Google Account – your Google Account is perhaps the most important account to access after you die. Google offers a number of online services including Gmail, Google Drive, Picasa and Google Plus. The Google Terms of Service that’s that the user retains ownership in the intellectual property, but (similar to most social media sites) when content is uploaded onto any Google product, google is given a worldwide licence to use the content and that licence continues indefinitely.
If your Executor wants access to your Google Account, they will need to contact Google administrators and seek access, which may not always be granted (as per the Terms of Service).
Cryptocurrencies – Cryptocurrencies are not backed by any government regulator. Instead people often store their Bitcoins in an encrypted “digital wallet”, usually via an app on their phone or laptop. Digital wallets often use two keys to allow the owner access – a public key that anyone can see and a private key. If your Executor or Beneficiaries do not know this key, there is almost no way they can access your Bitcoin. On the other hand, providing this information to your Executors or Beneficiaries during your lifetime may compromise the security of the Cryptocurrency.

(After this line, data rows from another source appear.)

Lemma testRun_without_runs_never_returns_witness :
  let w := after [Spawn; Spawn; Spawn; Spawn; Spawn]
             (run (testRun module_loaded (fun _ => true) (Some 0) None)) in
  quiescent w = true /\
  testRun_returns w = None /\ invoked w = [] /\ numTotal (this w) = 0.
Proof.
  split; [vm_compute; reflexivity|].
  apply (@testRun_without_runs_never_returns module_loaded (fun _ => true) 0 None
           [Spawn; Spawn; Spawn; Spawn; Spawn] _).
  - lia.
  - vm_compute. reflexivity.
Defined.

(* ------------------------------------------------------------------ *)
(** ** src/utils/color.ts *)

Lemma slice_inside {A} a b (xs : list A) :
  0 <= a <= b -> b <= len xs ->
  slice a b xs = firstn (Z.to_nat (b - a)) (skipn (Z.to_nat a) xs).
Proof.
  intros Ha Hb. unfold slice, slice_bound.
  destruct (Z.ltb_spec a 0); [lia|]. destruct (Z.ltb_spec b 0); [lia|].
  rewrite !Z.min_l by lia. reflexivity.
Qed.

Lemma slice_length {A} a b (xs : list A) :
  0 <= a <= b -> (List.length (slice a b xs) <= Z.to_nat (b - a))%nat.
Proof.
  intros Ha. unfold slice, slice_bound.
  destruct (Z.ltb_spec a 0); [lia|]. destruct (Z.ltb_spec b 0); [lia|].
  rewrite length_firstn. lia.
Qed.

Lemma slice_In {A} a b (xs : list A) x : In x (slice a b xs) -> In x xs.
Proof.
  unfold slice. intros H. apply In_firstn in H.
  rewrite <- (firstn_skipn (Z.to_nat (slice_bound (len xs) a)) xs).
  apply in_or_app. right. exact H.
Qed.
(** * markuplint: attribute type dispatcher and two rules

    A shallow embedding of

    - [packages/@markuplint/rules/src/attr-check.ts] ([attrCheck],
      [valueCheck], [includesEnum]),
    - the [class-naming] rule's [verify],
    - the [no-empty-palpable-content] rule's [verify],

    together with the JavaScript built-ins these functions call.

    Strings.  A JavaScript string is modelled by a Rocq [string] holding its
    UTF-8 encoding.  Every character the source inspects literally is ASCII, so
    tests such as [value === ''] or [value[0] === '#'] read the same on bytes;
    characters outside ASCII matter only for the regular-expression classes
    [.] and [\s], which are written out on their UTF-8 encodings below. *)

From Stdlib Require Import String Ascii List Bool ZArith QArith Lia DecimalString.
Import ListNotations.

Local Open Scope string_scope.
Local Open Scope Z_scope.

(* ================================================================== *)
(** ** JavaScript built-ins used by the sources *)
(* ================================================================== *)

Module JS.

(** Abrupt or normal completion of a JavaScript computation. *)
Inductive Completion (A : Type) : Type :=
| Normal (a : A)
| Throw (error : string).
Arguments Normal {A} a.
Arguments Throw {A} error.

Definition bind {A B} (c : Completion A) (k : A -> Completion B) : Completion B :=
  match c with
  | Normal a => k a
  | Throw e => Throw e
  end.

Definition code (c : ascii) : N := N_of_ascii c.

(** [n] bytes taken by a line terminator at the head of [s], 0 when there
    is none: LF, CR, U+2028 and U+2029 (E2 80 A8 / E2 80 A9 in UTF-8). *)
Definition line_terminator_len (s : string) : nat :=
  match s with
  | String c r =>
      if (code c =? 10)%N || (code c =? 13)%N then 1%nat
      else match r with
           | String c1 (String c2 _) =>
               if (code c =? 226)%N && (code c1 =? 128)%N
                  && ((code c2 =? 168)%N || (code c2 =? 169)%N)
               then 3%nat else 0%nat
           | _ => 0%nat
           end
  | EmptyString => 0%nat
  end.

Fixpoint has_line_terminator (s : string) : bool :=
  match s with
  | EmptyString => false
  | String _ r =>
      negb (Nat.eqb (line_terminator_len s) 0) || has_line_terminator r
  end.

(** The regular expression [/^.+$/] (no flags) on a whole string: at least
    one character, none of them a line terminator. *)
Definition dot_plus (s : string) : bool :=
  match s with
  | EmptyString => false
  | String _ _ => negb (has_line_terminator s)
  end.

(** [strip_prefix p s] is the rest of [s] after the literal prefix [p]. *)
Fixpoint strip_prefix (p s : string) : option string :=
  match p with
  | EmptyString => Some s
  | String a p' =>
      match s with
      | String b s' => if Ascii.eqb a b then strip_prefix p' s' else None
      | EmptyString => None
      end
  end.

(** [/^<lit>.+$/.test(s)] for a literal [lit]. *)
Definition test_literal_then_any (lit s : string) : bool :=
  match strip_prefix lit s with
  | Some rest => dot_plus rest
  | None => false
  end.

(** [String.prototype.toLowerCase] on the ASCII letters; bytes of
    characters outside ASCII are kept as they are. *)
Definition lower_ascii (c : ascii) : ascii :=
  if (65 <=? code c)%N && (code c <=? 90)%N
  then ascii_of_N (code c + 32) else c.

Fixpoint toLowerCase (s : string) : string :=
  match s with
  | EmptyString => EmptyString
  | String c r => String (lower_ascii c) (toLowerCase r)
  end.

How should I deal with my digital assets
Once our digital assets are identified, they are treated much the same as any other asset. From a practical sense, what should you do to assist your family, next of kin or executor in dealing with or even erasing your “digital footprint” once you have died?
This question is very personal and specific to many. In some cases, it would be appropriate to leave a list of your usernames, passwords and “keys” to the online assets so they can be dealt with. But perhaps not always.
A holistic review of your Estate Plan should involve a consideration of your digital assets, Intellectual Property laws, an understanding of common platforms and a sensible approach in managing these assets after you are gone.